Differential scanning calorimetry (DSC) measurements were conducted using a Perkin-Elmer Pyris 1 instrument connected to a micro-computer. The apparatus was calibrated with indium and n-decane. After its insertion into the DSC apparatus, the sample was initially cooled to -105 °C for 15 min. Then, the first scan was made at a heating rate of 40 °C.min-1 up to 80 °C, where it remained for 2 min. It was then cooled to -105 °C at a rate of 320 °C.min-1 and left for 10 min at that temperature before a second scan was started at a heating rate of 20 °C.min-1. Finally, another cycle was performed and a third scan at a
heating rate of 20 °C.min-1 was initiated, giving the values of Tg reported herein, taken at the half-height of the heat capacity jump of the glass transition.

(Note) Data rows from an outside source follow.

(** X12. One gesture never reverses a moving snake: whatever the hand
    position, the direction after the gesture step is not the negation of
    a non-zero direction before it. *)
Theorem gesture_never_reverses hand_pos s :
  direction s <> (0, 0) ->
  direction (on_hand hand_pos s) <> neg (direction s).
Proof.
  intros Hne.
  assert (Hself : direction s <> neg (direction s)).
  { unfold neg. destruct (direction s) as [cx cy]; simpl in *.
    intros E; injection E as E1 E2. apply Hne. f_equal; lia. }
  unfold on_hand. destruct (prev_hand_pos s) as [prev|]; [|exact Hself].
  destruct (classify _ _) as [c|]; [|exact Hself].
  cbn [direction set_prev_hand_pos set_direction].
  apply steer_not_reverse, Hne.
Qed.

(** X14. The displacement is taken between successive frames: a hand
    that moves at most 20 pixels per frame on each axis never turns the
    snake, however far it travels in all. *)
Theorem slow_hand_keeps_direction hps s prev :
  prev_hand_pos s = Some prev ->
  small_steps prev hps ->
  direction (run_hands hps s) = direction s
  /\ prev_hand_pos (run_hands hps s) = Some (last hps prev).
Proof.
  revert s prev. induction hps as [|hp hps IH]; intros s prev Hp Hsmall.
  - split; [reflexivity | exact Hp].
  - destruct Hsmall as (Hx & Hy & Hrest).
    assert (Hstep : on_hand hp s = set_prev_hand_pos (Some hp) s).
    { unfold on_hand. rewrite Hp. cbv zeta.
      rewrite classify_small by assumption. reflexivity. }
    change (run_hands (hp :: hps) s) with (run_hands hps (on_hand hp s)).
    destruct (IH (on_hand hp s) hp) as [Hd Hl].
    + rewrite Hstep. reflexivity.
    + exact Hrest.
    + rewrite Hd, Hl, Hstep. split; [reflexivity|].
      destruct hps as [|c hps]; [reflexivity|].
      rewrite last_cons_default with (d' := prev). reflexivity.
Qed.

Lemma on_hand_shift s prev dx dy c :
  prev_hand_pos s = Some prev -> classify dx dy = Some c ->
  on_hand (fst prev + dx, snd prev + dy) s
  = set_prev_hand_pos (Some (fst prev + dx, snd prev + dy))
      (set_direction (steer (direction s) c) s).
Proof.
  intros Hp Hc. unfold on_hand. rewrite Hp. cbn [fst snd].
  replace (fst prev + dx - fst prev) with dx by lia.
  replace (snd prev + dy - snd prev) with dy by lia.
  rewrite Hc. reflexivity.
Qed.

Lemma two_hands s prev dx1 dy1 c1 dx2 dy2 c2 :
  prev_hand_pos s = Some prev ->
  classify dx1 dy1 = Some c1 -> classify dx2 dy2 = Some c2 ->
  direction (on_hand (fst prev + dx1 + dx2, snd prev + dy1 + dy2)
               (on_hand (fst prev + dx1, snd prev + dy1) s))
  = steer (steer (direction s) c1) c2.
Proof.
  intros Hp H1 H2. rewrite (on_hand_shift s prev dx1 dy1 c1 Hp H1).
  set (s1 := set_prev_hand_pos _ _).
  pose proof (on_hand_shift s1 (fst prev + dx1, snd prev + dy1) dx2 dy2 c2
                eq_refl H2) as E.
  cbn [fst snd] in E. rewrite E. reflexivity.
Qed.

(** X13. The guard compares a candidate with the direction last set, not
    with the last move: two gestures between two ticks turn a moving
    snake right round, and the next tick runs the head into the cell
    behind it and ends the game. *)
Theorem two_gestures_reverse fuel s k head second rest prev :
  game_over s = false ->
  snake s = head :: second :: rest ->
  cardinal (direction s) ->
  second = (fst head - fst (direction s), snd head - snd (direction s)) ->
  prev_hand_pos s = Some prev ->
  exists hp1 hp2,
    let s2 := run_hands [hp1; hp2] s in
    direction s2 = neg (direction s)
    /\ exists s3,
        update fuel (direction s2) s2 k = Done (s3, k)
        /\ game_over s3 = true
        /\ snake s3 = snake s
        /\ food s3 = food s
        /\ score s3 = score s.
Proof.
  intros Hg Hs Hc Hsec Hp.
  assert (Htwo : exists hp1 hp2,
             direction (run_hands [hp1; hp2] s) = neg (direction s)).
  { unfold run_hands; cbn [fold_left].
    destruct Hc as [E | [E | [E | E]]].
    - exists (fst prev + 0, snd prev + 21),
             (fst prev + 0 + -21, snd prev + 21 + 0).
      rewrite (two_hands s prev 0 21 (0, 1) (-21) 0 (-1, 0) Hp eq_refl eq_refl).
      rewrite E. reflexivity.
    - exists (fst prev + 0, snd prev + 21),
             (fst prev + 0 + 21, snd prev + 21 + 0).
      rewrite (two_hands s prev 0 21 (0, 1) 21 0 (1, 0) Hp eq_refl eq_refl).
      rewrite E. reflexivity.
    - exists (fst prev + 21, snd prev + 0),
             (fst prev + 21 + 0, snd prev + 0 + -21).
      rewrite (two_hands s prev 21 0 (1, 0) 0 (-21) (0, -1) Hp eq_refl eq_refl).
      rewrite E. reflexivity.
    - exists (fst prev + 21, snd prev + 0),
             (fst prev + 21 + 0, snd prev + 0 + 21).
      rewrite (two_hands s prev 21 0 (1, 0) 0 21 (0, 1) Hp eq_refl eq_refl).
      rewrite E. reflexivity. }
  destruct Htwo as (hp1 & hp2 & Hd). exists hp1, hp2. cbv zeta.
  split; [exact Hd|].
  unfold run_hands in *; cbn [fold_left] in *.
  set (s2 := on_hand hp2 (on_hand hp1 s)) in *.
  assert (Hs2 : snake s2 = snake s).
  { subst s2. destruct (on_hand_fields hp2 (on_hand hp1 s)) as [-> _].
    apply on_hand_fields. }
  assert (Hg2 : game_over s2 = false).
  { subst s2. destruct (on_hand_fields hp2 (on_hand hp1 s)) as (_ & _ & _ & -> & _).
    destruct (on_hand_fields hp1 s) as (_ & _ & _ & -> & _). exact Hg. }
  assert (Hf2 : food s2 = food s /\ score s2 = score s).
  { subst s2.
    destruct (on_hand_fields hp2 (on_hand hp1 s)) as (_ & -> & -> & _).
    destruct (on_hand_fields hp1 s) as (_ & -> & -> & _). auto. }
  exists (set_game_over true s2). split.
  - apply (update_collide fuel (direction s2) s2 k head (second :: rest) Hg2).
    + rewrite Hs2. exact Hs.
    + apply collides_In. rewrite Hs2, Hs, Hd. right; left.
      rewrite Hsec. unfold neg; cbn [fst snd]. f_equal; lia.
  - destruct (set_game_over_fields true s2) as (Eg & Es & Ef & Esc & _).
    destruct Hf2 as [Ef2 Esc2].
    rewrite Eg, Es, Ef, Esc, Hs2, Ef2, Esc2. repeat split.
Qed.

(** ** The loop of [main] *)

(** What an iteration that goes on did. *)
Lemma main_iter_Done fuel fr l k l' k' :
  main_iter fuel fr l k = Done (Some l', k') ->
  let g1 := match hand fr with
            | Some (hand_pos, _) => on_hand hand_pos (game l)
            | None => game l
            end in
  let speed := match hand fr with
               | Some (_, sp) => sp
               | None => current_speed l
               end in
  frame_ok fr = true
  /\ exists g2 k2,
      (if tick_due fr
       then update fuel (direction g1) g1 k = Done (g2, k2)
       else g2 = g1 /\ k2 = k)
      /\ ((key fr = KeyR /\ current_speed l' = MIN_SPEED /\
           reset fuel g2 k2 = Done (game l', k'))
          \/ (key fr = KeyOther /\ l' = mkLoop g2 speed /\ k' = k2)).
Proof.
  intros H g1 speed. unfold main_iter in H.
  destruct (frame_ok fr); simpl in H; [|discriminate].
  split; [reflexivity|]. fold g1 in H. fold speed in H.
  inv_bind H. exists a, k0. split.
  - destruct (tick_due fr); [exact H0|].
    unfold ret in H0. injection H0 as <- <-. auto.
  - destruct (key fr).
    + discriminate.
    + left. inv_bind H. unfold ret in H. injection H as <- <-. auto.
    + right. unfold ret in H. injection H as <- <-. auto.
Qed.

Lemma loop_reachable_reachable l : loop_reachable l -> reachable (game l).
Proof.
  induction 1 as [fuel k g k' H | fuel fr k l l' k' Hl IH Hfr H].
  - eapply reach_init; eauto.
  - eapply main_iter_reachable; eauto.
Qed.

Lemma clamp_speed_range raw :
  MIN_SPEED <= clamp_speed raw <= MAX_SPEED.
Proof. unfold clamp_speed, MIN_SPEED, MAX_SPEED. lia. Qed.

(** X16. At the top of every iteration of [main], [current_speed] lies
    between [MIN_SPEED] and [MAX_SPEED]: the period [1/current_speed] of
    the tick never divides by zero. *)
Theorem loop_speed_range l :
  loop_reachable l ->
  MIN_SPEED <= current_speed l <= MAX_SPEED /\ current_speed l <> 0.
Proof.
  intros Hl.
  assert (Hr : MIN_SPEED <= current_speed l <= MAX_SPEED).
  { induction Hl as [fuel k g k' H | fuel fr k l l' k' Hl IH Hfr H].
    - unfold MIN_SPEED, MAX_SPEED; simpl; lia.
    - apply main_iter_Done in H. cbv zeta in H.
      destruct H as (_ & g2 & k2 & _ & [(_ & -> & _) | (_ & -> & _)]).
      + unfold MIN_SPEED, MAX_SPEED; lia.
      + cbn [current_speed]. unfold from_process_hands in Hfr.
        destruct (hand fr) as [[hand_pos sp]|]; [|exact IH].
        destruct Hfr as [raw ->]. apply clamp_speed_range. }
  split; [exact Hr|]. unfold MIN_SPEED in Hr. lia.
Qed.

(** X20. A frame without a hand, with no restart, keeps what the last
    hand left: the speed, the direction and the previous hand position
    are unchanged, also across a tick. *)
Theorem no_hand_frame_persists fuel fr l k l' k' :
  hand fr = None -> key fr <> KeyR ->
  main_iter fuel fr l k = Done (Some l', k') ->
  current_speed l' = current_speed l
  /\ direction (game l') = direction (game l)
  /\ prev_hand_pos (game l') = prev_hand_pos (game l).
Proof.
  intros Hh Hk H. apply main_iter_Done in H. rewrite Hh in H. cbv zeta in H.
  destruct H as (_ & g2 & k2 & Ht & [(Hr & _) | (_ & -> & _)]);
    [contradiction|].
  cbn [current_speed game]. split; [reflexivity|].
  destruct (tick_due fr).
  - split; [eapply update_direction; eauto|].
    apply update_Done in Ht.
    destruct Ht as [[_ ->] | [_ (head & body & _ & Ht)]]; [reflexivity|].
    cbv zeta in Ht.
    destruct Ht as [[_ ->] | [(_ & _ & f & _ & ->) | (_ & _ & ->)]];
      reflexivity.
  - destruct Ht as [-> _]. auto.
Qed.

(** ** The shape of the snake in the loop *)

Lemma contiguous_removelast (l : list Cell) :
  contiguous l -> contiguous (removelast l).
Proof.
  induction l as [|a l IH]; [trivial|].
  destruct l as [|b l]; [trivial|].
  intros [Hab Hl]. rewrite removelast_cons_cons.
  specialize (IH Hl). destruct l as [|c l]; [exact I|].
  rewrite removelast_cons_cons in *. split; assumption.
Qed.

Lemma update_contiguous fuel d s k s' k' :
  d = (0, 0) \/ cardinal d ->
  contiguous (snake s) ->
  update fuel d s k = Done (s', k') ->
  contiguous (snake s').
Proof.
  intros Hd Hc H. apply update_Done in H.
  destruct H as [[_ ->] | [_ (head & body & Hs & H)]]; [assumption|].
  cbv zeta in H.
  assert (Hstep : collides (fst head + fst d, snd head + snd d) (snake s)
                  = false ->
                  contiguous ((fst head + fst d, snd head + snd d) :: snake s)).
  { intros Hcol. rewrite Hs in *. split; [|exact Hc].
    destruct Hd as [-> | Hd].
    - exfalso. apply collides_false in Hcol. apply (proj1 Hcol). left.
      destruct head; simpl. f_equal; lia.
    - unfold adjacent; cbn [fst snd].
      destruct Hd as [-> | [-> | [-> | ->]]]; cbn [fst snd]; lia. }
  destruct H as [[_ ->] | [(Hcol & _ & f & _ & ->) | (Hcol & _ & ->)]];
    cbn [snake set_game_over].
  - assumption.
  - apply Hstep, Hcol.
  - apply contiguous_removelast, Hstep, Hcol.
Qed.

Thermogravimetric analyses were performed with a Texas Instrument TGA 51-133 apparatus in air at a heating rate of 10 °C.min-1 from room temperature up to a maximum of 600 °C.
Characterization of PFSVE
PFSVE was used as received and its purity was controlled by 19F NMR spectroscopy.
19F NMR (200 MHz, acetone d6, Figure 1) δ: 45.3 (m, -SO2F, 1F, Fi) ; -79.1 (m, -OCF2CF(CF3)OCF2CF2SO2F, 2F, Fd) ; -79.8 (m, -OCF2CF(CF3)OCF2CF2SO2F, 3F, Fe) ;
-84.4 (m, -OCF2CF(CF3)OCF2CF2SO2F, 2F, Fg) ; -111.9 (m, -OCF2CF(CF3)OCF2CF2SO2F, 2F, Fh) ; -112.8 (dd, 3Jba=84.9 Hz, 3Jbc=65.8 Hz, 1F, Fb); -121.3 (ddt, 2Jac=111.6 Hz, 3Jab=84.9 Hz, 5Jad=5.7 Hz, 1F, Fa) ; -136.6 (ddt, 2Jca=111.6 Hz, 3Jcb=65.8 Hz, 4Jcd=5.7 Hz, 1F, Fc) ; -144.3 (m, -OCF2CF(CF3)OCF2CF2SO2F, 1F, Ff).

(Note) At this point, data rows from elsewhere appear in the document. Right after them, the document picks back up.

(** * A shallow embedding of [supa/storage.py] (supa-fastapi)

    Python values, dictionaries and exceptions are modelled explicitly;
    every coroutine that talks to the storage service is a computation in
    a small writer/error monad [net] that logs the HTTP requests it sends
    and obtains each reply from the service. *)

From Stdlib Require Import String List ZArith Bool Ascii Lia.
Import ListNotations.
Open Scope string_scope.
Set Warnings "-register-all".

(** ** Python values *)

(** [datetime.datetime], as far as this module uses it. *)
Record datetime := mk_datetime {
  dt_year : Z; dt_month : Z; dt_day : Z;
  dt_hour : Z; dt_minute : Z; dt_second : Z
}.

(** Values as the module handles them: decoded JSON, plus [datetime]. *)
Inductive pyval :=
| PNone
| PBool (b : bool)
| PInt (z : Z)
| PStr (s : string)
| PDateTime (d : datetime)
| PList (xs : list pyval)
| PDict (kvs : list (string * pyval)).

(** A Python [dict] with string keys, in insertion order. *)
Definition dict := list (string * pyval).

Fixpoint dict_get (d : dict) (k : string) : option pyval :=
  match d with
  | [] => None
  | (k', v) :: t => if String.eqb k k' then Some v else dict_get t k
  end.

(** [d[k] = v]: replaces the value in place, or appends a new key. *)
Fixpoint dict_setitem (d : dict) (k : string) (v : pyval) : dict :=
  match d with
  | [] => [(k, v)]
  | (k', v') :: t =>
      if String.eqb k k' then (k', v) :: t else (k', v') :: dict_setitem t k v
  end.

(** [{**d, **o}]: every item of [o] set into [d], left to right. *)
Definition dict_update (d o : dict) : dict :=
  fold_left (fun acc kv => dict_setitem acc (fst kv) (snd kv)) o d.

(** Keys of a Python dict are pairwise distinct. *)
Fixpoint nodup_keys (d : dict) : bool :=
  match d with
  | [] => true
  | (k, _) :: t => negb (existsb (String.eqb k) (map fst t)) && nodup_keys t
  end.
(** * Robo-Uber: the dispatcher and the taxi agent

    A shallow embedding of [dispatcher.py] and [taxi.py].

    Conventions of the embedding.
    - Python numbers are read in two ways.  In the first part of the
      definitions they are exact rationals ([Q]), with the infinities
      the source manufactures kept explicit ([pynum], [cost]); this
      reading serves the statements on which rounding does not bear:
      which fields a call writes, which calls it makes, which exception
      it raises, in which order fares are handled.  In the second part
      ([Binary64], [Py], [Dispatcher64], [Planner64]) they are what the
      interpreter computes: unbounded ints and binary64 floats, every
      float operation rounded to nearest, ties to even.  The price a
      tick records, the scores that decide an allocation and the costs
      the planner adds up are stated on the second reading.
    - Python exceptions are values of type [exn]; an operation that can
      raise returns a [result], and an operation that mutates an agent
      before raising returns the mutated agent together with the
      exception ([Run]).
    - Calls an agent makes on its world object are recorded in order
      ([WorldCall]); what the agent reads from its world, and what the
      node it stands on answers to a request, is supplied as a snapshot
      ([World]).
    - Insertion-ordered dictionaries whose iteration order is observable
      are association lists ([ODict]); dictionaries that are only looked
      up, or iterated in sorted order, are [gmap]s. *)

From Stdlib Require Import QArith Qminmax Qround Qabs Qpower Lqa Lia ZArith
  Floats.
From stdpp Require Import gmap list sorting.

(** ** Python values *)

Definition coord : Type := (Z * Z)%type.

Inductive exn : Type :=
| TypeError
| KeyError
| IndexError
| AttributeError
| ZeroDivisionError
| OverflowError.

Inductive result (A : Type) : Type :=
| Ok (a : A)
| Raise (e : exn).
Arguments Ok {A} a.
Arguments Raise {A} e.

#[global] Instance result_bind : MBind result := λ A B k r,
  match r with
  | Ok a => k a
  | Raise e => Raise e
  end.

(** A Python number: a finite value or one of the IEEE specials the source
    can produce through [float('inf')]. *)
Inductive pynum : Type :=
| Fin (q : Q)
| PInf
| NInf
| NaN.

Definition Qltb (a b : Q) : bool := if Qlt_le_dec a b then true else false.

Definition pylt (a b : pynum) : bool :=
  match a, b with
  | NaN, _ | _, NaN => false
  | Fin x, Fin y => Qltb x y
  | Fin _, PInf => true
  | Fin _, NInf => false
  | PInf, _ => false
  | NInf, NInf => false
  | NInf, _ => true
  end.

Definition pyeqb (a b : pynum) : bool :=
  match a, b with
  | Fin x, Fin y => Qeq_bool x y
  | PInf, PInf => true
  | NInf, NInf => true
  | _, _ => false
  end.

Definition pyneg (a : pynum) : pynum :=
  match a with
  | Fin x => Fin (- x)
  | PInf => NInf
  | NInf => PInf
  | NaN => NaN
  end.

(** [inf * x]: the sign of [x] decides, and [inf * 0] is [nan]. *)
Definition inf_times (x : Q) : pynum :=
  if Qltb 0 x then PInf else if Qltb x 0 then NInf else NaN.

Definition pymul (a b : pynum) : pynum :=
  match a, b with
  | NaN, _ | _, NaN => NaN
  | Fin x, Fin y => Fin (x * y)
  | Fin x, PInf | PInf, Fin x => inf_times x
  | Fin x, NInf | NInf, Fin x => pyneg (inf_times x)
  | PInf, PInf | NInf, NInf => PInf
  | PInf, NInf | NInf, PInf => NInf
  end.

(** Python's [min(a, b)] keeps [a] unless [b < a]; [max(a, b)] keeps [a]
    unless [b > a]. *)
Definition pymin (a b : pynum) : pynum := if pylt b a then b else a.
Definition pymax (a b : pynum) : pynum := if pylt a b then b else a.

(** [l[i]] for a Python list: a negative index counts from the end. *)
Definition py_getitem {A} (l : list A) (i : Z) : result A :=
  let n := Z.of_nat (length l) in
  let j := (if Z.ltb i 0 then i + n else i)%Z in
  if (Z.ltb j 0 || Z.leb n j)%bool then Raise IndexError
  else match l !! Z.to_nat j with
       | Some x => Ok x
       | None => Raise IndexError
       end.

(** ** Insertion-ordered dictionaries *)

Module ODict.
Section ODict.
Context {K V : Type} `{EqDecision K}.

Fixpoint get (k : K) (d : list (K * V)) : option V :=
match d with
| [] => None
| (k', v) :: r => if decide (k = k') then Some v else get k r
end.

(** [d[k] = v]: an existing key keeps its position, a new key goes last. *)
Fixpoint set (k : K) (v : V) (d : list (K * V)) : list (K * V) :=
match d with
| [] => [(k, v)]
| (k', v') :: r =>
    if decide (k = k') then (k, v) :: r else (k', v') :: set k v r
end.

(** [del d[k]] *)
Fixpoint del (k : K) (d : list (K * V)) : list (K * V) :=
match d with
| [] => []
| (k', v') :: r =>
    if decide (k = k') then del k r else (k', v') :: del k r
end.
End ODict.
End ODict.

(** ** Shared records: taxi-side fare knowledge, taxis, the world *)

(** References to the objects agents hold: the world an agent lives in and
    the taxis of a roster. *)
Definition WorldRef : Type := nat.
Definition TaxiRef : Type := nat.

(** A road map: node -> (neighbour -> (direction, distance)).  The inner
    dictionary is iterated by the planner, so its order is kept. *)
Abbreviation RoadMap := (gmap coord (list (coord * (Z * Q)))).

Module FareInfo.
Record t : Type := mk {
  destination : coord;
  price : pynum;
  (* -1 = no, 0 = undecided, 1 = yes *)
  bid : Z;
  allocated : bool
}.
Definition new (dest : coord) (p : pynum) : t :=
  {| destination := dest; price := p; bid := 0; allocated := false |}.
Definition set_bid (b : Z) (f : t) : t :=
  {| destination := destination f; price := price f; bid := b;
     allocated := allocated f |}.
Definition set_allocated (a : bool) (f : t) : t :=
  {| destination := destination f; price := price f; bid := bid f;
     allocated := a |}.
End FareInfo.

Homopolymerization and attempts of copolymerization
The batch homopolymerizations and the kinetics of copolymerizations of PFSVE were performed in thick borosilicate Carius tubes (length 130 mm, internal diameter 10 mm, thickness 2.5 mm, total volume 8 cm3). After introducing the initiator, PFSVE and the solvent under inert atmosphere, the tube was connected to a vacuum line and purged several times by evacuating and flushing with helium. After five freeze – thaw cycles, the adequate gases quantities were trapped in the tube cooled in liquid nitrogen under 20 mm Hg. To introduce the targeted gaseous monomer quantities, beforehand calibrations were made to link the gas pressure (bars) to the introduced weight (grams) (for example, a difference of pressure of 0.66 bar represents 1.00 g of VDF and for HFP a difference of pressure of 0.27 bar gives 1.00g).

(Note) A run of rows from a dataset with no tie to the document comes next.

Lemma spans_all (ts : list Token) (n : nat) :
  (forall p r p', incl (pending p) ts ->
     parseExpression n p = Ret r p' -> keeps_spans ts p r p') /\
  (forall p r p', incl (pending p) ts ->
     parsePrimaryExpr n p = Ret r p' -> keeps_spans ts p r p') /\
  (forall p r p', incl (pending p) ts ->
     parseParenExpr n p = Ret r p' -> keeps_spans ts p r p') /\
  (forall p r p', incl (pending p) ts ->
     parseUnaryOpExpr n p = Ret r p' -> keeps_spans ts p r p') /\
  (forall floor lhs p r p', 0 <= floor -> incl (pending p) ts ->
     spans_tokens ts lhs ->
     parseBinaryOpRHS n floor lhs p = Ret r p' -> keeps_spans ts p r p').
Proof.
  induction n as [|n (IHe & IHp & IHpa & IHu & IHb)].
  - repeat split; intros; discriminate.
  - split; [|split; [|split; [|split]]].
    + intros p r p' Hin H. rewrite parseExpression_S in H. split_call.
      * destruct (IHu _ _ _ Hin E) as (Hin1 & Hs).
        exact (IHb 0 e p0 r p' ltac:(lia) Hin1 (Hs e eq_refl) H).
      * injection H as <- <-. exact (IHu _ _ _ Hin E).
    + intros p r p' Hin H. rewrite parsePrimaryExpr_S in H.
      destruct (currentType p) eqn:Hc;
        try (injection H as <- <-; apply keeps_spans_error; exact Hin);
        try (injection H as <- <-; apply keeps_spans_leaf;
             [exact Hin|repeat split; exact Hc|exact I]).
      exact (IHpa _ _ _ Hin H).
    + intros p r p' Hin H. rewrite parseParenExpr_S in H.
      assert (Hin0 : incl (pending (consumeToken p)) ts)
        by (eapply incl_tran; [apply consumeToken_incl|exact Hin]).
      split_call.
      * destruct (IHe _ _ _ Hin0 E) as (Hin1 & Hs).
        destruct (decide _); injection H as <- <-.
        -- split; [|intros e' [= <-]; apply Hs; reflexivity].
           eapply incl_tran; [apply consumeToken_incl|exact Hin1].
        -- split; [exact Hin1|discriminate].
      * injection H as <- <-. exact (IHe _ _ _ Hin0 E).
    + intros p r p' Hin H. rewrite parseUnaryOpExpr_S in H.
      destruct (decide _) as [Hop|Hop]; [exact (IHp _ _ _ Hin H)|].
      assert (Hin0 : incl (pending (consumeToken p)) ts)
        by (eapply incl_tran; [apply consumeToken_incl|exact Hin]).
      split_call; injection H as <- <-;
        destruct (IHu _ _ _ Hin0 E) as (Hin1 & Hs);
        (split; [exact Hin1|]); [|discriminate].
      intros e' [= <-]. split; [|apply Hs; reflexivity].
      exists (currentToken p).
      split; [apply currentToken_pending; exact Hin|].
      repeat split. exact Hop.
    + intros floor lhs p r p' Hfl Hin Hlhs H.
      rewrite parseBinaryOpRHS_S in H. cbv zeta in H.
      destruct (_ <? floor) eqn:Hprec.
      { injection H as <- <-. split; [exact Hin|].
        intros e' [= <-]. exact Hlhs. }
      apply Z.ltb_ge in Hprec.
      assert (Hop : tokenTypeToBinaryOpcode (currentType p)
                    <> BinaryOpcode.NONE)
        by (apply binaryOpPrecedence_nonneg; lia).
      assert (Hin0 : incl (pending (consumeToken p)) ts)
        by (eapply incl_tran; [apply consumeToken_incl|exact Hin]).
      assert (Hnode : forall rhs, spans_tokens ts rhs ->
                spans_tokens ts
                  (BinaryOp (currentStart p) (currentEnd p)
                     (tokenTypeToBinaryOpcode (currentType p)) lhs rhs)).
      { intros rhs Hrhs. split; [|split; [exact Hlhs|exact Hrhs]].
        exists (currentToken p).
        split; [apply currentToken_pending; exact Hin|].
        repeat split. exact Hop. }
      split_call.
      2:{ injection H as <- <-. exact (IHu _ _ _ Hin0 E). }
      destruct (IHu _ _ _ Hin0 E) as (Hin1 & Hs).
      specialize (Hs e eq_refl).
      assert (Hfl1 : 0 <= binaryOpPrecedence
                           (tokenTypeToBinaryOpcode (currentType p)) + 1)
        by lia.
      destruct (_ <? _).
      * split_call.
        -- destruct (IHb _ _ _ _ _ Hfl1 Hin1 Hs E0) as (Hin2 & Hs2).
           exact (IHb _ _ _ _ _ Hfl Hin2 (Hnode _ (Hs2 _ eq_refl)) H).
        -- injection H as <- <-.
           exact (IHb _ _ _ _ _ Hfl1 Hin1 Hs E0).
      * exact (IHb _ _ _ _ _ Hfl Hin1 (Hnode _ Hs) H).
Qed.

The tube was sealed while immersed in liquid nitrogen and placed into a shaking oven heated to the chosen temperature for the time required. After the reaction, the tube was cooled in liquid nitrogen, opened, and their content was precipitated and analyzed by 19F and 1H NMR spectroscopy.
Copolymerization and terpolymerization in autoclave
The batch co- or terpolymerizations of VDF, HFP, or CTFE with PFSVE were performed in a 160mL Hastelloy autoclave Parr System, equipped with a manometer, a
stirring and the heating of the autoclave. The autoclave was left closed for 20 minutes and purged with 30 bars of nitrogen pressure to prevent any leakage, and degassed afterwards.
Then, a 2 mm Hg vacuum was operated for 15 min and the initiator (generally 2,5-Bis(tert- butylperoxy)-2,5-dimethylhexane, DHBP, tech. 90% ; or tertbutylperoxypivalate), PFSVE and 1,1,1,3,3-pentafluorobutane were introduced via a funnel tightly connected to the introduction valve. Next, HFP or CTFE, and VDF were respectively introduced by double weighing. The autoclave was then heated up to 134 °C for 7 hours. After reaction, the autoclave was cooled to room temperature and then put into an ice bath. After degasing the unreacted monomers, the autoclave was opened. 1,1,1,3,3-Pentafluorobutane was evaporated, the polymer was solubilized (generally in acetone) and precipitated from cold pentane. The polymer was filtrated, washed, dried over P2O5 agent at room temperature under a 20 mm Hg vacuum for 24 hours and characterized by 1H and 19F NMR spectroscopy.